FDA head calls for inquiry into Alzheimer's drug review
WASHINGTON — The acting head of the Food and Drug Administration on Friday called for a government investigation into highly unusual contacts between her agency’s drug reviewers and the maker of a controversial new Alzheimer’s drug.
Dr. Janet Woodcock announced the extraordinary step via Twitter. It’s the latest fallout over last month’s approval of Aduhelm, an expensive and unproven therapy that the agency OK’d against the advice of its own outside experts.
Woodcock made the request to the Department of Health and Human Services’ inspector general, the watchdog agency that oversees the FDA and other federal health agencies. The move comes after numerous calls for a probe into the approval from medical experts, consumer advocates and members of Congress. Two congressional committees have already launched their own review.
“We believe an independent assessment is the best manner in which to determine whether any interactions that occurred between the manufacturer and the agency’s review staff were inconsistent with FDA’s policies and procedures,” Woodcock wrote on Twitter. Biogen pledged to cooperate with the inquiry.
Last month, the health news site Stat reported on the unusually close collaboration between Aduhelm drugmaker Biogen and FDA staff. In particular, the site reported an “off-the-books” meeting in May 2019 between a top Biogen executive and the FDA’s lead reviewer for Alzheimer’s drugs.
The meeting came after Biogen stopped two studies because the drug didn’t seem to slow the disease as intended. Biogen and the FDA began reanalyzing the data together, concluding the drug may actually work. The collaboration ultimately led to the drug’s conditional approval two years later, on the basis that it reduced a buildup of sticky plaque in the brain that is thought to play a role in Alzheimer’s disease.
FDA interactions with drug industry staff are tightly controlled and almost always carefully documented. It’s unclear if the May 2019 meeting violated agency rules.
When Biogen and FDA brought the drug before the FDA’s panel of outside advisers in November, the group was nearly unanimous in urging its rejection.
The FDA isn’t required to follow the group’s advice. And the FDA lead staff reviewer — who had been working with Biogen for months on the drug’s data — called it “exceptionally persuasive,” “strongly positive” and “robust.”

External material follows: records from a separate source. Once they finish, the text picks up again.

(** * phi-detector-app: document-to-findings pipeline and span resolver

    A shallow embedding of [main.py] (router, tabular extractor, exclusion
    clause, the two service stages with their response parsing) and of
    [highlight_phi_instances] from [streamlit_app.py], followed by the
    properties of the specification that were checked against them. *)

From Stdlib Require Import String Ascii Strings.Byte ZArith NArith List Bool Lia Floats.
From Stdlib Require Import DecimalString Permutation Sorted.
Import ListNotations.
Local Open Scope Z_scope.
Local Open Scope list_scope.

(** ** Python strings

    A Python [str] is a sequence of Unicode code points. *)

Abbreviation char := N.
Abbreviation str := (list N).

(** A string literal of the source (ASCII only). *)
Definition py (s : string) : str := map N_of_ascii (list_ascii_of_string s).

Definition len {A : Type} (s : list A) : Z := Z.of_nat (length s).

Definition dquote : char := 34%N.
Definition newline : char := 10%N.

Fixpoint str_eqb (a b : str) : bool :=
  match a, b with
  | [], [] => true
  | x :: a', y :: b' => N.eqb x y && str_eqb a' b'
  | _, _ => false
  end.

(** [str.isspace] on one code point, as [str.strip()] uses it. *)
Definition isspace (c : char) : bool :=
  ((9 <=? c) && (c <=? 13) || (28 <=? c) && (c <=? 32) || (c =? 133) || (c =? 160)
   || (c =? 5760) || (8192 <=? c) && (c <=? 8202) || (c =? 8232) || (c =? 8233)
   || (c =? 8239) || (c =? 8287) || (c =? 12288))%N.

Fixpoint lstrip (s : str) : str :=
  match s with
  | [] => []
  | c :: s' => if isspace c then lstrip s' else s
  end.

Definition rstrip (s : str) : str := rev (lstrip (rev s)).

(** [s.strip()] *)
Definition strip (s : str) : str := rstrip (lstrip s).

(** [s.startswith(prefix)] *)
Fixpoint startswith (s prefix : str) {struct prefix} : bool :=
  match prefix, s with
  | [], _ => true
  | p :: prefix', c :: s' => N.eqb c p && startswith s' prefix'
  | _ :: _, [] => false
  end.

(** The scan of [str.find]: [s] is the text from offset [i] on. *)
Fixpoint find_at (s sub : str) (i : Z) {struct s} : Z :=
  if startswith s sub then i
  else match s with
       | [] => -1
       | _ :: s' => find_at s' sub (i + 1)
       end.

(** [s.find(sub, start)]: the lowest index at or after [start] where [sub]
    occurs, or -1.  A negative [start] counts from the end. *)
Definition find (s sub : str) (start : Z) : Z :=
  let st := if start <? 0 then Z.max 0 (len s + start) else start in
  if len s <? st then -1 else find_at (skipn (Z.to_nat st) s) sub st.

Fixpoint rfind_at (s sub : str) (i : Z) {struct s} : Z :=
  match s with
  | [] => if startswith [] sub then i else -1
  | _ :: s' =>
      let r := rfind_at s' sub (i + 1) in
      if r =? -1 then (if startswith s sub then i else -1) else r
  end.

(** [s.rfind(sub)]: the highest index where [sub] occurs, or -1. *)
Definition rfind (s sub : str) : Z := rfind_at s sub 0.

(** Python's clipping of a slice bound. *)
Definition clip {A : Type} (s : list A) (i : Z) : nat :=
  Z.to_nat (if i <? 0 then Z.max 0 (len s + i) else Z.min i (len s)).

(** [s[a:b]], [s[:b]] and [s[a:]] *)
Definition slice {A : Type} (s : list A) (a b : Z) : list A :=
  firstn (clip s b - clip s a) (skipn (clip s a) s).
Definition slice_to {A : Type} (s : list A) (b : Z) : list A := firstn (clip s b) s.
Definition slice_from {A : Type} (s : list A) (a : Z) : list A := skipn (clip s a) s.

(** [str(z)] for an integer: its decimal digits, after a minus sign when
    it is negative.  The interpreter refuses the conversion of an integer
    of more digits than its limit ([int_max_str_digits] below); the
    properties that depend on it say so. *)
Definition str_of_int (z : Z) : str := py (NilEmpty.string_of_int (Z.to_int z)).

(** [s.replace(old, new)] for single characters. *)
Definition replace_char (s : str) (old new : char) : str :=
  map (fun c => if N.eqb c old then new else c) s.

(** ** Python values

    The values [json.loads] produces, and so the values a findings list and
    its entries are made of.  A [dict] has string keys and is kept as an
    association list with one binding per key. *)

#[warnings="-register-all"]
Inductive pyval : Type :=
| PNone
| PBool (b : bool)
| PInt (z : Z)
| PFloat (f : float)
| PStr (s : str)
| PList (l : list pyval)
| PDict (d : list (str * pyval)).

Abbreviation dict := (list (str * pyval)).

(** Truth value of an object, as [if x:] and [not x] test it. *)
Definition truthy (v : pyval) : bool :=
  match v with
  | PNone => false
  | PBool b => b
  | PInt z => negb (z =? 0)
  | PFloat f => negb (PrimFloat.eqb f 0%float)
  | PStr s => match s with [] => false | _ => true end
  | PList l => match l with [] => false | _ => true end
  | PDict d => match d with [] => false | _ => true end
  end.

Definition is_list (v : pyval) : bool :=
  match v with PList _ => true | _ => false end.

(** [d.get(k)], which also decides [k in d], and [d.get(k, default)] *)
Fixpoint dict_get (d : dict) (k : str) : option pyval :=
  match d with
  | [] => None
  | (k', v) :: d' => if str_eqb k' k then Some v else dict_get d' k
  end.

Definition dict_get_default (d : dict) (k : str) (default : pyval) : pyval :=
  match dict_get d k with Some v => v | None => default end.

(** ** Outcomes of a call

    A call returns, raises, or (in the model of a [while] loop only) runs
    out of the steps it was given.  The exceptions are the three the
    properties name and, by the name of its class, any other one that a
    library raises. *)

Inductive exn : Type :=
| TypeError
| IndexError
| ValueError (msg : str)
| OtherError (name : str).

Inductive outcome (A : Type) : Type :=
| Ret (a : A)
| Raise (e : exn)
| OutOfFuel.
Arguments Ret {A} a.
Arguments Raise {A} e.
Arguments OutOfFuel {A}.

Definition bind {A B : Type} (m : outcome A) (k : A -> outcome B) : outcome B :=
  match m with
  | Ret a => k a
  | Raise e => Raise e
  | OutOfFuel => OutOfFuel
  end.

Notation "x <- m ;; k" := (bind m (fun x => k))
  (at level 61, m at next level, right associativity).

(** ** The span resolver: [highlight_phi_instances] *)

(** An entry of [instances_with_positions]. *)
Record Span : Type := mkSpan {
  sp_start : Z;
  sp_end : Z;
  sp_value : str;
  sp_phi_type : pyval;
  sp_original_instance : dict
}.

(** The test of the inner [for existing in instances_with_positions] loop:
    [not (pos >= existing['end'] or pos + len(value) <= existing['start'])]. *)
Definition overlaps (pos : Z) (value : str) (existing : Span) : bool :=
  negb ((pos >=? sp_end existing) || (pos + len value <=? sp_start existing)).

(** What one run of the [while True] loop ends with. *)
Inductive search_result : Type :=
| NotFound
| Accepted (pos : Z).

(** The [while True] loop, given [fuel] iterations. *)
Fixpoint search (fuel : nat) (text value : str) (acc : list Span) (search_start : Z)
  : outcome search_result :=
  match fuel with
  | O => OutOfFuel
  | S fuel' =>
      let pos := find text value search_start in
      if pos =? -1 then Ret NotFound
      else if existsb (overlaps pos value) acc
           then search fuel' text value acc (pos + 1)
           else Ret (Accepted pos)
  end.

(** Iterations that always suffice: every round but the last moves
    [search_start] one or more offsets to the right, within the text. *)
Definition enough_fuel (text : str) : nat := S (S (length text)).

Section Resolver.

(** [repr] of a float, of a string and of a container is the interpreter's.
    [str(v)], which is also what an f-string puts for [{v}], is [v] itself
    for a string and [repr(v)] otherwise. *)
Variable repr : pyval -> str.

Definition str_of (v : pyval) : str :=
  match v with
  | PStr s => s
  | PNone => py "None"
  | PBool true => py "True"
  | PBool false => py "False"
  | PInt z => str_of_int z
  | _ => repr v
  end.

(** The body of [for instance in phi_instances], for a [dict]. *)
Definition resolve_dict (text : str) (acc : list Span) (instance : dict)
  : outcome (list Span) :=
  match dict_get instance (py "value") with
  | None => Ret acc
  | Some v =>
      if truthy v then
        let value := strip (str_of v) in
        let phi_type :=
          dict_get_default instance (py "PHI type")
            (dict_get_default instance (py "type") (PStr (py "Unknown"))) in
        r <- search (enough_fuel text) text value acc 0 ;;
        match r with
        | NotFound => Ret acc
        | Accepted pos =>
            Ret (acc ++ [mkSpan pos (pos + len value) value phi_type instance])
        end
      else Ret acc
  end.

Definition is_value_key (v : pyval) : bool :=
  match v with PStr s => str_eqb s (py "value") | _ => false end.

(** The same body for any entry: ['value' in instance] is a key test on a
    [dict], a substring test on a [str], a membership test on a [list] and
    a [TypeError] on anything else; [instance['value']] is a [TypeError] on
    a [str] and on a [list]. *)
Definition resolve_instance (text : str) (acc : list Span) (instance : pyval)
  : outcome (list Span) :=
  match instance with
  | PDict d => resolve_dict text acc d
  | PStr s => if find s (py "value") 0 =? -1 then Ret acc else Raise TypeError
  | PList l => if existsb is_value_key l then Raise TypeError else Ret acc
  | _ => Raise TypeError
  end.

(** The first [for] loop, from a given [instances_with_positions]. *)
Fixpoint collect_from (text : str) (acc : list Span) (phi_instances : list pyval)
  : outcome (list Span) :=
  match phi_instances with
  | [] => Ret acc
  | instance :: rest =>
      acc' <- resolve_instance text acc instance ;;
      collect_from text acc' rest
  end.

Definition collect (text : str) (phi_instances : list pyval) : outcome (list Span) :=
  collect_from text [] phi_instances.

(** [sort(key=lambda x: x['start'], reverse=True)]: [list.sort] is stable,
    also with [reverse=True], and a stable sort has one result. *)
Fixpoint insert_desc (x : Span) (l : list Span) : list Span :=
  match l with
  | [] => [x]
  | y :: l' => if sp_start y <=? sp_start x then x :: l else y :: insert_desc x l'
  end.

Definition sort_desc (l : list Span) : list Span := fold_right insert_desc [] l.

Definition tooltip_info (instance : Span) : str :=
  py "PHI Type: " ++ str_of (sp_phi_type instance) ++
  match dict_get (sp_original_instance instance) (py "PHI risk rationale") with
  | Some rationale => py "&#10;Risk: " ++ str_of rationale
  | None => []
  end.

Definition highlighted_value (instance : Span) : str :=
  py "<span class=" ++ [dquote] ++ py "phi-highlight" ++ [dquote] ++
  py " title=" ++ [dquote] ++ tooltip_info instance ++ [dquote] ++ py ">" ++
  sp_value instance ++ py "</span>".

(** One round of the second [for] loop. *)
Definition splice (highlighted_text : str) (instance : Span) : str :=
  slice_to highlighted_text (sp_start instance) ++ highlighted_value instance ++
  slice_from highlighted_text (sp_end instance).

Definition apply_highlighting (text : str) (sorted : list Span) : str :=
  fold_left splice sorted text.

Definition highlight_phi_instances (text : str) (phi_instances : pyval) : outcome str :=
  if negb (truthy phi_instances) || negb (is_list phi_instances) then Ret text
  else match phi_instances with
       | PList l =>
           instances_with_positions <- collect text l ;;
           Ret (apply_highlighting text (sort_desc instances_with_positions))
       | _ => Ret text
       end.

End Resolver.

(** ** The pipeline: [main.py] *)

(** [docState]: the working record of a run. *)
Record docState : Type := mkDocState {
  ds_input : list byte;
  ds_file_ext : str;
  ds_text : str;
  ds_instances : list pyval;
  ds_exclude_filter : list str
}.

Definition set_text (doc_state : docState) (text : str) : docState :=
  mkDocState (ds_input doc_state) (ds_file_ext doc_state) text
    (ds_instances doc_state) (ds_exclude_filter doc_state).

(** [doc_state["instances"].append(x)] *)
Definition append_instances (doc_state : docState) (x : pyval) : docState :=
  mkDocState (ds_input doc_state) (ds_file_ext doc_state) (ds_text doc_state)
    (ds_instances doc_state ++ [x]) (ds_exclude_filter doc_state).

(** The nodes the router names: "OCR", "PDF Parser" and "CSV Parser". *)
Inductive extractor : Type := OCR | PDF_Parser | CSV_Parser.

Definition input_router (doc_state : docState) : outcome extractor :=
  let file_ext := ds_file_ext doc_state in
  if str_eqb file_ext (py "png") then Ret OCR
  else if str_eqb file_ext (py "pdf") then Ret PDF_Parser
  else if str_eqb file_ext (py "csv") then Ret CSV_Parser
  else Raise (ValueError (py "Invalid file type")).

(** What [csv_parser_tool] reads of the [DataFrame]: [df.columns], and the
    pairs [(row[0], row[1].values)] that [df.iterrows()] yields, a row label
    and the values of the row. *)
Record DataFrame : Type := mkDataFrame {
  df_columns : list str;
  df_iterrows : list (pyval * list pyval)
}.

The consumer advocacy group Public Citizen called for an investigation into the collaboration after the November advisory meeting. The group’s health director Dr. Michael Carome welcomed Woodcock’s request for an inquiry.
“We’re pleased to see that belatedly she has made this request that should have been made months ago,” Carome said. “The signs of an inappropriate collaboration have been clear to us since November.”
The FDA has faced intense backlash since approving the drug, which costs $56,000 a year and requires monthly IVs.
Three of the FDA advisers who opposed the drug resigned over the decision. Among other issues, they protested that the agency did not disclose that it was considering approving the drug on a conditional basis, based on its effect on brain plaque, rather than any actual benefit to patients. Aduhelm is the first Alzheimer’s drug approved in that manner.
“I think all the different parts of the decision are worthwhile for an independent investigation,” said Harvard University researcher Dr. Aaron Kesselheim, one of the three advisers who resigned. “The trust that we have in FDA’s ability to make independent decisions is very important.”
On Thursday, the FDA took the unusual step of vastly scaling back prescribing information on the drug. The agency and Biogen announced the new label would recommend that it only be given to patients with mild or early-stage Alzheimer’s. That came after many doctors criticized the original label as too broad, because it said the drug could be given to anyone with Alzheimer’s.
Aduhelm hasn’t been shown to reverse or significantly slow the disease. But the FDA said that its ability to reduce clumps of plaque in the brain is likely to slow dementia. More than two dozen other drugs have previously tried that approach without yielding positive results. Biogen is required to conduct a follow-up study to definitively answer whether it really works. Other Alzheimer’s drugs only temporarily ease symptoms.
Woodcock has been serving as the agency’s acting commissioner since January. Previously she spent more than 25 years directing the agency’s drug center. While widely respected among government and drug industry circles, she has also been criticized for often pushing aggressively to approve new therapies, even when their benefits aren’t certain.